Clinical value of endoscopic thyroidectomy by gasless unilateral axillary approach in the treatment of elderly papillary thyroid carcinoma based on COX survival analysis
10.3760/cma.j.cn115807-20250408-00093
- VernacularTitle:基于COX生存分析探究经腋窝无充气腔镜手术治疗老年甲状腺乳头状癌的临床价值
- Author:
Houwei ZHU
1
;
Yulin ZHU
1
;
Wanzhong ZHAO
1
Author Information
1. 山东省烟台市烟台山医院甲状腺外科,烟台 264003
- Publication Type:Journal Article
- Keywords:
Survival analysis;
Papillary thyroid carcinoma;
Elderly;
Endoscopic thyroidectomy by gasless unilateral axillary approach
- From:
Chinese Journal of Endocrine Surgery
2025;19(5):720-724
- CountryChina
- Language:Chinese
-
Abstract:
Objective:To explore the clinical value of endoscopic thyroidectomy by gasless unilateral axillary approach (ETGUA) on papillary thyroid carcinoma (PTC) in the elderly based on COX survival analysis.Methods:Clinical data of 51 elderly PTC patients who received traditional open surgery in Yantaishan Hospital, Yantai, Shandong Province from Mar. 2022 to Mar. 2025 were retrospectively analyzed and the patients included in control group. Clinical data of 54 elderly PTC patients who were treated with ETGUA during the same period were retrospectively analyzed and the patients were enrolled as observation group. The incidence rates of postoperative complications in the two groups were counted. The clinical related indexes (intraoperative blood loss, number of lymph node dissection, hospitalization time, surgical time) were compared. The survival rate was analyzed at 1 year, 2 years and 3 years after surgery, and the influencing factors of survival time of papillary thyroid carcinoma were analyzed by COX regression model.Results:The intraoperative blood loss in observation group was significantly less than that in control group ( t=12.56, P=0.000) while the number of lymph node dissection and surgical time were significantly more or longer than those in control group ( t=14.71, 13.90, P<0.05).
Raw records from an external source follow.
(** * The price-movement scanner of [docs/databento.py]

    A shallow embedding of the class [PriceMovementScanner]: its constructor,
    the dictionary built by [get_last_day_lookup], and the feed callback
    [scan].  Python floats are IEEE binary64 numbers and are embedded as
    Rocq's primitive floats; Python dictionaries are finite maps; a raised
    exception is an explicit outcome that carries the scanner as the raising
    statement left it. *)

From Stdlib Require Import ZArith Floats Lia.
From stdpp Require Import gmap strings list.

Set Warnings "-inexact-float".
Local Open Scope Z_scope.

(** ** The fragment of the Python runtime the scanner relies on *)

Module Py.

(** The exceptions the statements of [scan] can raise.  A failed dictionary
    subscript raises [KeyError] with the missing key, which is an instrument
    id for [symbol_directory] and a ticker for the other two tables; pandas
    raises [OutOfBoundsDatetime] for an instant it cannot hold. *)
Inductive exn : Type :=
| KeyError_int (key : Z)
| KeyError_str (key : string)
| ZeroDivisionError
| OverflowError
| OutOfBoundsDatetime.

Inductive outcome (A : Type) : Type :=
| Return (a : A)
| Raise (e : exn).
Arguments Return {A} a.
Arguments Raise {A} e.

(** A number as the constructor can receive it for [pct_threshold]. *)
Inductive num : Type :=
| PyInt (z : Z)
| PyFloat (f : float).

(** [bool(x)] of a number: zero of either kind is falsy, also [-0.0];
    a NaN is truthy. *)
Definition truthy (x : num) : bool :=
  match x with
  | PyInt z => negb (z =? 0)
  | PyFloat f => negb (f =? 0)%float
  end.

(** [x or d] where [x] may be [None]. *)
Definition or_else (x : option num) (d : num) : num :=
  match x with
  | Some v => if truthy v then v else d
  | None => d
  end.

(** [float(z)]: the int is rounded to the nearest binary64 number, ties to
    even; an int beyond the range raises [OverflowError]. *)
Definition float_of_int (z : Z) : outcome float :=
  match binary_normalize prec emax z 0 false with
  | S754_infinity _ => Raise OverflowError
  | sf => Return (SF2Prim sf)
  end.

(** [x / y] on floats. *)
Definition truediv (x y : float) : outcome float :=
  if (y =? 0)%float then Raise ZeroDivisionError else Return (x / y)%float.

(** Exact order between a float and an int, as Python's mixed comparison
    computes it; [None] for a NaN. *)
Definition float_cmp_int (x : float) (z : Z) : option comparison :=
  match Prim2SF x with
  | S754_nan => None
  | S754_infinity s => Some (if s then Lt else Gt)
  | S754_zero _ => Some (0 ?= z)
  | S754_finite s m e =>
      let v := if s then Z.neg m else Z.pos m in
      Some (match e with
            | Z.neg k => v ?= z * 2 ^ Z.pos k
            | _ => v * 2 ^ e ?= z
            end)
  end.

(** [x > t] and [x == t] for a float [x] and a number [t]. *)
Definition float_gt (x : float) (t : num) : bool :=
  match t with
  | PyFloat f => (f <? x)%float
  | PyInt z => match float_cmp_int x z with Some Gt => true | _ => false end
  end.

Definition float_eq (x : float) (t : num) : bool :=
  match t with
  | PyFloat f => (x =? f)%float
  | PyInt z => match float_cmp_int x z with Some Eq => true | _ => false end
  end.

(** [d[k]] on a dictionary. *)
Definition getitem_int {V} (d : gmap Z V) (k : Z) : outcome V :=
  match d !! k with
  | Some v => Return v
  | None => Raise (KeyError_int k)
  end.

Definition getitem_str {V} (d : gmap string V) (k : string) : outcome V :=
  match d !! k with
  | Some v => Return v
  | None => Raise (KeyError_str k)
  end.

(** [pd.Timestamp(ts, unit='ns')], made aware of UTC and converted to
    US/Eastern (line 101).  pandas holds an instant as a signed 64-bit count
    of nanoseconds, and [ts] comes from an unsigned 64-bit field: a count of
    [2 ^ 63] or more, like the null time [2 ^ 64 - 1], raises.  The instant
    is returned as its count; its rendering as text is not modelled. *)
Definition Timestamp (ts : N) : outcome N :=
  if (ts <? 2 ^ 63)%N then Return ts else Raise OutOfBoundsDatetime.

End Py.
Export Py.

(** ** Feed records (the fields [scan] reads) *)

Record RecordHeader : Type := {
  instrument_id : Z;
  ts_event : N
}.

Record BidAskPair : Type := {
  bid_px : Z;
  ask_px : Z
}.

(** [MBP1Msg] carries exactly one book level, [levels[0]]. *)
Inductive Event : Type :=
| SymbolMappingMsg (hd : RecordHeader) (stype_out_symbol : string)
| MBP1Msg (hd : RecordHeader) (levels_0 : BidAskPair)
| OtherMsg.

(** The values that [scan] formats into the line it prints: the event time,
    the ticker, [abs_r], [mid] and [last].  The rendering of the time as
    text and the formatting of the numbers are not modelled. *)
Record Alert : Type := {
  alert_ts : N;
  alert_symbol : string;
  alert_abs_r : float;
  alert_mid : float;
  alert_last : float
}.

(** ** The class *)

Module PriceMovementScanner.

Definition PX_SCALE : float := 1e-9%float.
Definition PX_NULL : Z := 2 ^ 63 - 1.
Definition PCT_MOVE_THRESHOLD : float := 0.03%float.

(** The attributes of an instance that [scan] reads or writes.  [today] and
    [today_midnight_ns] are only used by code that is commented out. *)
Record Scanner : Type := {
  pct_threshold : num;
  symbol_directory : gmap Z string;
  last_day_lookup : gmap string float;
  is_signal_lit : gmap string bool
}.

(** The scanner together with what it has printed so far. *)
Record world : Type := {
  self : Scanner;
  stdout : list Alert
}.

(** Statements: they run in a world and return or raise. *)
Definition M (A : Type) : Type := world -> outcome A * world.

#[global] Instance M_ret : MRet M := fun A a w => (Return a, w).

#[global] Instance M_bind : MBind M := fun A B f m w =>
  match m w with
  | (Return a, w') => f a w'
  | (Raise e, w') => (Raise e, w')
  end.

Definition lift {A} (o : outcome A) : M A := fun w => (o, w).

Definition get_self : M Scanner := fun w => (Return (self w), w).

Definition print (a : Alert) : M unit := fun w =>
  (Return tt, {| self := self w; stdout := stdout w ++ [a] |}).

(** [self.symbol_directory[k] = v] *)
Definition set_symbol_directory (k : Z) (v : string) : M unit := fun w =>
  let s := self w in
  (Return tt,
   {| self := {| pct_threshold := pct_threshold s;
                 symbol_directory := <[k := v]> (symbol_directory s);
                 last_day_lookup := last_day_lookup s;
                 is_signal_lit := is_signal_lit s |};
      stdout := stdout w |}).

(** [self.is_signal_lit[k] = v] *)
Definition set_is_signal_lit (k : string) (v : bool) : M unit := fun w =>
  let s := self w in
  (Return tt,
   {| self := {| pct_threshold := pct_threshold s;
                 symbol_directory := symbol_directory s;
                 last_day_lookup := last_day_lookup s;
                 is_signal_lit := <[k := v]> (is_signal_lit s) |};
      stdout := stdout w |}).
There was no significant difference in hospitalization time between the two groups ( t=1.85, P=0.068). The total incidence rate of postoperative complications in observation group was significantly lower than that in control group ( χ 2= 8.57, P=0.000). Follow-up after 3 years revealed that the survival rate in observation group was significantly higher than that in control group ( χ 2= 4.95, P=0.026). COX survival analysis showed that age, TNM staging and tumor count were the influencing factors of survival time in PTC patients ( χ 2= 9.54, 7.30, 5.41, P=0.002, 0.007, 0.020) . Conclusion:ETGUA has good clinical value on elderly PTC patients, and it is helpful to reduce the degree of intraoperative trauma and the probability of postoperative complications, and improve the prognosis.